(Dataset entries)
(** What [createCategory] does for a name that a stored category has,
    up to letter case. *)
Lemma taken_name_rejected `{Host}
  (w : World) (cat : CatalogData) (nameRaw : string) (c : Category.t) :
  readCatalogData w = (Ok cat, w) ->
  In c (categories cat) ->
  toLowerCase (Category.name c) = toLowerCase (normalizeName nameRaw) ->
  createCategory nameRaw w
  = (Throw (Error (if missing (normalizeName nameRaw)
                   then "Category name is required."
                   else if longer_than 60 (normalizeName nameRaw)
                        then "Category name is too long (max 60 chars)."
                        else "Category already exists.")), w).
Proof.
  intros Hread Hin Hsame.
  pose proof (createCategory_cases nameRaw w) as Hc.
  unfold category_verdict, verdict, category_input_rules, category_catalog_rules in Hc.
  cbn [first_violation] in Hc.
  destruct (missing (normalizeName nameRaw)); [exact Hc | ].
  destruct (longer_than 60 (normalizeName nameRaw)); [exact Hc | ].
  rewrite Hread in Hc. cbn [fst] in Hc.
  assert (Ht : name_taken (normalizeName nameRaw) cat = true).
  { apply existsb_exists. exists c. split; [assumption | ].
    unfold same_name. rewrite Hsame. apply String.eqb_refl. }
  rewrite Ht in Hc. exact Hc.
Qed.

(** C7, as the code has it: when a stored category equals the
    normalized new name up to letter case, [createCategory] fails and
    writes nothing; the error is that of the first violated rule, which
    is the conflict error whenever the normalized new name is not empty
    and has at most 60 characters. *)
Theorem duplicate_name_conflicts `{Host}
  (w : World) (cat : CatalogData) (nameRaw : string) (c : Category.t) :
  readCatalogData w = (Ok cat, w) ->
  In c (categories cat) ->
  toLowerCase (Category.name c) = toLowerCase (normalizeName nameRaw) ->
  createCategory nameRaw w
  = (Throw (Error (if missing (normalizeName nameRaw)
                   then "Category name is required."
                   else if longer_than 60 (normalizeName nameRaw)
                        then "Category name is too long (max 60 chars)."
                        else "Category already exists.")), w)
  /\ (1 <= len (normalizeName nameRaw) <= 60 ->
      createCategory nameRaw w = (Throw ConflictError, w)).
Proof.
  intros Hread Hin Hsame.
  pose proof (taken_name_rejected w cat nameRaw c Hread Hin Hsame) as Hrun.
  split; [exact Hrun | ].
  intros Hlen. rewrite Hrun. unfold missing, longer_than.
  destruct (Z.eqb_spec (len (normalizeName nameRaw)) 0) as [E | _]; [lia | ].
  destruct (Z.ltb_spec 60 (len (normalizeName nameRaw))) as [E | _]; [lia | ].
  reflexivity.
Qed.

Assignment
Go through the records above and copy each line where "letter" is found.

Final answer
    up to letter case. *)
    normalized new name up to letter case, [createCategory] fails and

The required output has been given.